Evelyn olhou pra frente por alguns segundos antes de responder. O vento gelado da estrada fazia alguns fios de cabelo dela balançarem no rosto, mas ela não se incomodou. Apenas emitiu um pequeno “ha” antes de responder.
— Na verdade, eu quase morri, não. Sabe aquelas estacas de gelo que eu usei? Eu já tava pronta pra perfurar a garganta dele antes que ele me atacasse. Mas aí você apareceu do nada e… estragou meu plano. — falou com o velho tom debochado, com um sorriso provocador nos lábios.
A fala atingiu Niko com um desconforto genuíno. Ele olhou para o outro lado, envergonhado, e puxou o capuz do manto sobre a cabeça, ajustando as aberturas dos chifres com botões. Se sentia um peso morto. Um intrometido. Alguém que atrapalhou mais do que ajudou — e que ainda penvasa que tinha feito algo de útil. Patético.
Mas antes que a sensação afundasse de vez no próprio manto, sentiu a mão de Evelyn em seu ombro. Era um toque leve, mas inesperadamente reconfortante.
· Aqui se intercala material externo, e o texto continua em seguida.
Lemma handlers_answer_errors_with_the_apology_witness :
  fst (run (scripted broken_model) (mention_answer vpn_mention) []) = Raised RuntimeError
  /\ fst (run (scripted broken_model) (handle_mention vpn_mention) []) = Returned tt
  /\ said (snd (run (scripted broken_model) (handle_mention vpn_mention) [])) = [apology]
  /\ fst (run (scripted broken_model) (handle_message vpn_message) []) = Returned tt
  /\ said (snd (run (scripted broken_model) (handle_message vpn_message) [])) = [apology].
Proof.
  pose (w := scripted broken_model).
  pose (tr := snd (run w (mention_answer vpn_mention) [])).
  pose (tr' := snd (run w (message_answer vpn_message) [])).
  destruct (handlers_answer_errors_with_the_apology (R:=sample_runtime)
              w [] vpn_mention RuntimeError tr eq_refl eq_refl) as (Hm & _).
  destruct (handlers_answer_errors_with_the_apology (R:=sample_runtime)
              w [] vpn_message RuntimeError tr' eq_refl eq_refl) as (_ & Hd).
  destruct Hm as (H1 & H2); [vm_compute; reflexivity|].
  destruct Hd as (H3 & H4); [reflexivity|vm_compute; reflexivity|].
  unfold w in *.
  split; [vm_compute; reflexivity|].
  split; [rewrite H1; reflexivity|]. split; [exact H2|].
  split; [rewrite H3; reflexivity|exact H4].
Defined.

(** The row of the specification's third scenario holds no blocked word
    in its values (the column name [ssn] is not a value): it is kept. *)
Example scenario_3_row_is_kept :
  query_database_loop (R:=sample_runtime) KnowledgeBase_init [txt "name"; txt "ssn"]
    [[SqlText (txt "Alice"); SqlText (txt "123-45-6789")]] []
  = [[(txt "name", SqlText (txt "Alice")); (txt "ssn", SqlText (txt "123-45-6789"))]].
Proof. vm_compute. reflexivity. Qed.

Example is_safe_content_examples :
  is_safe_content ContentFilter_init (txt "VPN setup guide") = true
  /\ is_safe_content ContentFilter_init (txt "my PassWord is x") = false
  /\ is_safe_content ContentFilter_init (txt "Credit Card") = false
  /\ is_safe_content ContentFilter_init (txt "creditcard") = false
  /\ is_safe_content ContentFilter_init (txt "credit  card") = true
  /\ is_safe_content ContentFilter_init (txt "social-security") = false.
Proof. repeat split. Qed.

Example string_examples :
  strip (txt "  a b  ") = txt "a b"
  /\ split_1 ">" (txt "<@U1> hi > x") = [txt "<@U1"; txt " hi > x"]
  /\ split_1 ">" (txt "hello") = [txt "hello"]
  /\ join (txt " and ") [txt "Confluence"; txt "internal database"]
     = txt "Confluence and internal database".
Proof. repeat split. Qed.

(* ================================================================== *)
(** * The further properties on concrete runs *)
(* ================================================================== *)

Lemma search_confluence_keeps_passing_results_witness :
  fst (run (scripted mixed_wiki) (search_confluence KnowledgeBase_init vpn_question) [])
  = Returned [ WikiItem (Some (txt "VPN")) (Some (txt "Install")) None;
               WikiItem (Some (txt "Help")) (Some (txt "Ask")) None ].
Proof.
  destruct (search_confluence_keeps_passing_results (R:=sample_runtime)
              (scripted mixed_wiki) [] KnowledgeBase_init vpn_question
              [RawResult (Some (txt "Install the client.")) (Some (txt "VPN"))
                 (Some (txt "Install")) None;
               RawResult (Some (txt "The wifi password is hunter2")) (Some (txt "Wifi"))
                 (Some (txt "Wifi access")) None;
               RawResult (Some (txt "Ask the help desk.")) (Some (txt "Help"))
                 (Some (txt "Ask")) None]
              eq_refl) as (H & _).
  rewrite H. vm_compute. reflexivity.
Defined.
— E foi incrível o que você fez. Sinceramente, eu achei que você ia sair correndo. Mas você ficou. Você lutou. E me provou que eu tava errada sobre você. Me surpreendeu. De verdade. — disse, mais baixa, com um tom sincero raro nela.
Niko abaixou o capuz devagar. Um sorriso tímido se formou no canto da boca. Pela primeira vez, sentiu que tinha feito algo certo. Que não era só um desconhecido perdido em uma estrada nevada.
Após alguns segundos, voltou à pergunta que o incomodava desde mais cedo.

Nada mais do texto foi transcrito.